Trauma is the most common cause of mortality in infants older than 6 months until early into adulthood. It is in the top five causes of death. Nearly 800,000 traumatic injuries were treated at emergency rooms in the United States, with a nearly 4% mortality rate. Many more patients likely expire before reaching the emergency room. Rapid transport to the hospital is key for higher level care. It is preferred to prolonged resuscitation efforts outside of the hospital. However, early advanced airway management is useful, as is rapid support of cardiovascular instability. Young and healthy patients are more likely to survive, as are those with treatable injuries. Cardiac arrest before admission to the hospital is a poor prognostic sign and usually leads to death.
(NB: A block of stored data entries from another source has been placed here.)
Lemma half_decipher rec payload (h : hconn) : same_half h (snd (decipher rec payload h)).
Proof.
  unfold decipher. destruct (hc_cipher h) as [[s|a|b]|]; [..|done].
  - by destruct (XORKeyStream s payload).
  - unfold decipher_aead. destruct (_ <? _)%nat; [done|]. destruct (ra_Open _ _ _ _) as [[]]; done.
  - unfold decipher_cbc. destruct (hc_mac h); [|done]. destruct (_ || _); [done|].
    destruct (CryptBlocks _ _). by destruct (extractPadding _).
Qed.

Lemma half_check_mac rec p payload l g (h : hconn) : same_half h (snd (check_mac rec p payload l g h)).
Proof.
  unfold check_mac. destruct (hc_mac h); [|done]. destruct (_ <? _)%nat; [done|]. cbv zeta.
  destruct (tls10MAC _ _ _ _ _ _). by destruct (negb _).
Qed.

Lemma half_incSeq (h : hconn) : same_half h (snd (incSeq h)).
Proof. unfold incSeq. by destruct (incSeq_loop _ _). Qed.

Lemma decrypt_half rec (h : hconn) : same_half h (snd (decrypt rec h)).
Proof.
  unfold decrypt. destruct (_ <? _)%nat; [done|]. destruct (_ && _); [done|].
  pose proof (half_decipher rec (drop 5 rec) h) as Q1. destruct (decipher _ _ _) as [[D| |] h1]; [|done..].
  destruct (inner_type h1 _ _) as [[p t]| |]; [|done..].
  pose proof (half_check_mac rec p (d_payload D) (d_paddingLen D) (d_paddingGood D) h1) as Q2.
  destruct (check_mac _ _ _ _ _ _) as [[p'| |] h2]; [|by eapply half_trans..].
  pose proof (half_incSeq h2) as Q3. destruct (incSeq h2) as [[]]; do 2 (eapply half_trans; [eassumption|]); done.
Qed.

Lemma half_seal_aead a rec nonce payload (h : hconn) : same_half h (snd (seal_aead a rec nonce payload h)).
Proof.
  unfold seal_aead. destruct (version h =? _).
  - cbv zeta. destruct (pad_record _ _ _ _) as [[r| |] lens]; [|done..]. by destruct (ra_Seal _ _ _ _) as [[]].
  - by destruct (ra_Seal _ _ _ _) as [[]].
Qed.

Lemma encrypt_half rnd hdr payload (h : hconn) : same_half h (snd (encrypt rnd hdr payload h)).
Proof.
  unfold encrypt. destruct (hc_cipher h) as [c|]; [|done]. destruct (explicit_nonce rnd h) as [nonce| |]; [|done..].
  set (sealed := match c with CStream s => _ | CAead a => _ | CCbc c => _ end).
  assert (Hs : same_half h (snd sealed)).
  { unfold sealed. destruct c as [s|a|c]; [|apply half_seal_aead|].
    - unfold seal_stream, tls10MAC. destruct (hc_mac h); [|done]. cbv zeta.
      destruct (XORKeyStream s payload) as [? s1]. by destruct (XORKeyStream s1 _).
    - unfold seal_cbc, tls10MAC. destruct (hc_mac h); [|done]. cbv zeta. by destruct (CryptBlocks _ _). }
  destruct sealed as [[r| |] h1]; [|done..]. pose proof (half_incSeq h1) as Hi.
  destruct (incSeq h1) as [[u| |] h2]; by eapply half_trans.
Qed.

(** The bodies of the records to come. *)
Record incoming (c : cn) (chunks frags recs : list bytes) : Prop := {
  inc_vers : vers c = VersionTLS13;
  inc_have : haveVers c = true;
  inc_complete : isHandshakeComplete c = true;
  inc_err : hc_err (cin c) = None;
  inc_cipher : hc_cipher (cin c) <> None;
  inc_hand : hand c = [];
  inc_net : waiting c chunks (concat recs);
  inc_recs : receive_all (cin c) recs = (fun f => Ret (f, recordTypeApplicationData)) <$> frags;
  inc_framed : Forall (framed 3 3) recs;
  inc_sizes : Forall (fun f => (0 < length f)%nat /\ Z.of_nat (length f) <= maxPlaintext) frags
}.

Lemma framed_length rec : framed 3 3 rec -> exists n, Z.of_nat (length rec) = recordHeaderLen + n /\
  0 < n <= maxCiphertextTLS13 /\ take 5 rec = [recordTypeApplicationData; 3; 3; u8 (n ≫ 8); u8 n].
Proof. intros [Hn Ht]. eexists. split; [|split; [exact Hn|exact Ht]]. lia. Qed.

Lemma header_length n : 0 <= n < 2 ^ 16 -> (u8 (n ≫ 8) ≪ 8) ||| u8 n = n.
Proof.
  intros Hn. rewrite be16 by (apply Z.mod_pos_bound; lia). unfold u8.
  rewrite !Z.shiftr_div_pow2 by lia. Z.div_mod_to_equations. lia.
Qed.

Context (dyn_off : bool) (rand : nat -> nat -> option bytes).

Lemma check_header_framed n (c : cn) : vers c = VersionTLS13 -> haveVers c = true ->
  isHandshakeComplete c = true -> 0 < n <= maxCiphertextTLS13 ->
  check_header dyn_off rand [recordTypeApplicationData; 3; 3; u8 (n ≫ 8); u8 n] c = (Ret n, c).
Proof.
  intros Hv Hh Hc Hn. unfold check_header, bind at 1, get. rewrite Hc, Hv, Hh. cbn [negb andb].
  unfold nth_byte. cbn [nth]. unfold maxCiphertextTLS13 in *. rewrite header_length by lia.
  change (VersionTLS13 =? VersionTLS13) with true. change ((3 ≪ 8) ||| 3) with VersionTLS12. cbv iota.
  rewrite Z.eqb_refl. cbn [negb andb orb]. unfold maxCiphertext.
  by rewrite !(proj2 (Z.ltb_ge _ _)) by (unfold maxCiphertextTLS13; lia).
Qed.

Lemma take_app_waiting k (c : cn) chunks rec s : waiting c chunks (rec ++ s) ->
  (k <= length (rawInput c))%nat -> (k <= length rec)%nat -> take k (rawInput c) = take k rec.
Proof.
  intros [_ W] Hk Hr. transitivity (take k (rec ++ s)); [|by apply take_app_le].
  rewrite W. symmetry. by apply take_app_le.
Qed.

(** An application data record is opened and its data same_half for [Read]. *)
Lemma open_record_app rec data (c : cn) h' : decrypt rec (cin c) = (Ret (data, recordTypeApplicationData), h') ->
  hc_cipher h' <> None -> (0 < length data)%nat -> Z.of_nat (length data) <= maxPlaintext -> hand c = [] ->
  open_record dyn_off rand rec c = (Ret (data, recordTypeApplicationData), with_retryCount 0 (with_cin h' c)).
Proof.
  intros Hd Hc Hl Hm Hh. unfold open_record, on_in. rewrite Hd. rewrite (proj2 (Z.ltb_ge _ _)) by lia.
  cbn [cin with_cin]. destruct (hc_cipher h'); [|done]. cbn [andb].
  change (recordTypeApplicationData =? recordTypeAlert) with false.
  change (recordTypeApplicationData =? recordTypeChangeCipherSpec) with false.
  change (recordTypeApplicationData =? recordTypeHandshake) with false.
  rewrite (proj2 (Nat.ltb_lt _ _)) by lia. cbn [negb andb]. unfold bind, modify, get.
  cbn [hand with_retryCount with_cin]. rewrite Hh. cbn [length Nat.ltb Nat.leb]. by rewrite andb_false_r.
Qed.

Lemma read_one_framed rec recs data (c : cn) chunks h' :
  vers c = VersionTLS13 -> haveVers c = true -> isHandshakeComplete c = true -> hc_err (cin c) = None ->
  hand c = [] -> input c = [] -> framed 3 3 rec -> waiting c chunks (rec ++ recs) ->
  decrypt rec (cin c) = (Ret (data, recordTypeApplicationData), h') ->
  hc_cipher h' <> None -> (0 < length data)%nat -> Z.of_nat (length data) <= maxPlaintext ->
  exists buf rest, let c1 := with_input data (with_retryCount 0 (with_cin h'
      (with_rawInput buf (with_net_in ((fun b => (b, None)) <$> rest) c)))) in
    read_one dyn_off rand false c = (Ret Done, c1) /\ waiting c1 rest recs.
Proof.
  intros Hv Hh Hc He Hha Hi Hfr Hn Hd Hci Hs1 Hs2.
  destruct (framed_length rec Hfr) as (n & Hl & Hnb & Ht).
  destruct (readFromUntil_waiting recordHeaderLen c chunks _ Hn) as (buf1 & rest1 & E1 & L1 & W1);
    [rewrite length_app; lia|]. set (c1 := with_rawInput buf1 _) in *.
  destruct (readFromUntil_waiting (recordHeaderLen + n) c1 rest1 _ W1) as (buf2 & rest2 & E2 & L2 & W2);
    [rewrite length_app; lia|]. set (c2 := with_rawInput buf2 _) in *.
  unfold recordHeaderLen in L1, L2, Hl.
  assert (T1 : take 5 (rawInput c1) = take 5 rec) by (eapply take_app_waiting; [exact W1|lia..]).
  set (k := Z.to_nat (recordHeaderLen + n)).
  assert (Hk : k = length rec) by (unfold k, recordHeaderLen; lia).
  assert (T2 : take k (rawInput c2) = rec).
  { rewrite (take_app_waiting k c2 rest2 rec recs) by (done || lia). rewrite Hk. apply take_ge. lia. }
  exists (drop k buf2), rest2. cbv zeta. split.
  2: { destruct W2 as [W2 W2']. split; [done|]. cbn [rawInput with_input with_retryCount with_cin with_rawInput].
    rewrite <- (drop_app_length' rec recs k Hk), W2'. apply drop_app_le. unfold c2 in L2. cbn in L2 |- *. lia. }
  unfold read_one. unfold bind at 1, get at 1. rewrite He, Hi, Hc. cbn [length Nat.eqb negb].
  unfold bind at 1, try_ at 1. rewrite E1. unfold bind at 1, get at 1. rewrite T1, Ht.
  unfold bind at 1. rewrite check_header_framed by done.
  unfold bind at 1, try_ at 1. rewrite E2. unfold bind at 1, get at 1. fold k. rewrite T2.
  unfold bind at 1, modify at 1. unfold bind at 1.
  rewrite (open_record_app rec data _ h') by done. unfold handle_record.
  change (recordTypeApplicationData =? recordTypeAlert) with false.
  change (recordTypeApplicationData =? recordTypeChangeCipherSpec) with false. cbn [negb orb Z.eqb Pos.eqb].
  by rewrite (proj2 (Nat.eqb_neq _ _)) by lia.
Qed.

Lemma readRecord_framed (c : cn) chunks f frags recs : incoming c chunks (f :: frags) recs -> input c = [] ->
  exists c' chunks' recs', readRecord dyn_off rand c = (Ret tt, c') /\ incoming c' chunks' frags recs' /\ input c' = f.
Proof.
  intros [Hv Hh Hc He Hci Hha Hn Hr Hf Hs] Hi.
  destruct recs as [|rec recs]; [done|]. apply Forall_cons in Hf as [Hfr Hf]. apply Forall_cons in Hs as [[Hs1 Hs2] Hs].
  cbn [receive_all fmap list_fmap] in Hr. destruct (decrypt rec (cin c)) as [r h'] eqn:Hd. injection Hr as -> Hr.
  pose proof (decrypt_half rec (cin c)) as (K1 & _ & _ & K3). rewrite Hd in K1, K3. cbn [snd] in *.
  destruct (read_one_framed rec (concat recs) f c chunks h') as (buf & rest & E & W); try done; [by apply K3|].
  eexists _, rest, recs. unfold readRecord, readRecordOrCCS.
  change (Z.to_nat maxUselessRecords + 1)%nat with 17%nat. cbn [readRecordOrCCS_fuel].
  unfold bind at 1. rewrite E. split; [reflexivity|]. split; [|done].
  split; try done; [by rewrite <- He|by apply K3].
Qed.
As with other emergent situations, the priority is still airway, breathing, and circulation. Use the SAMPLE method to assess patients:

  • Signs or Symptoms
  • Allergy
  • Medications
  • Prior medical history
  • Last food
  • Events associated with the trauma

Trauma patient requires rapid transport to hospital.

A trauma patient requires rapid transport to the hospital.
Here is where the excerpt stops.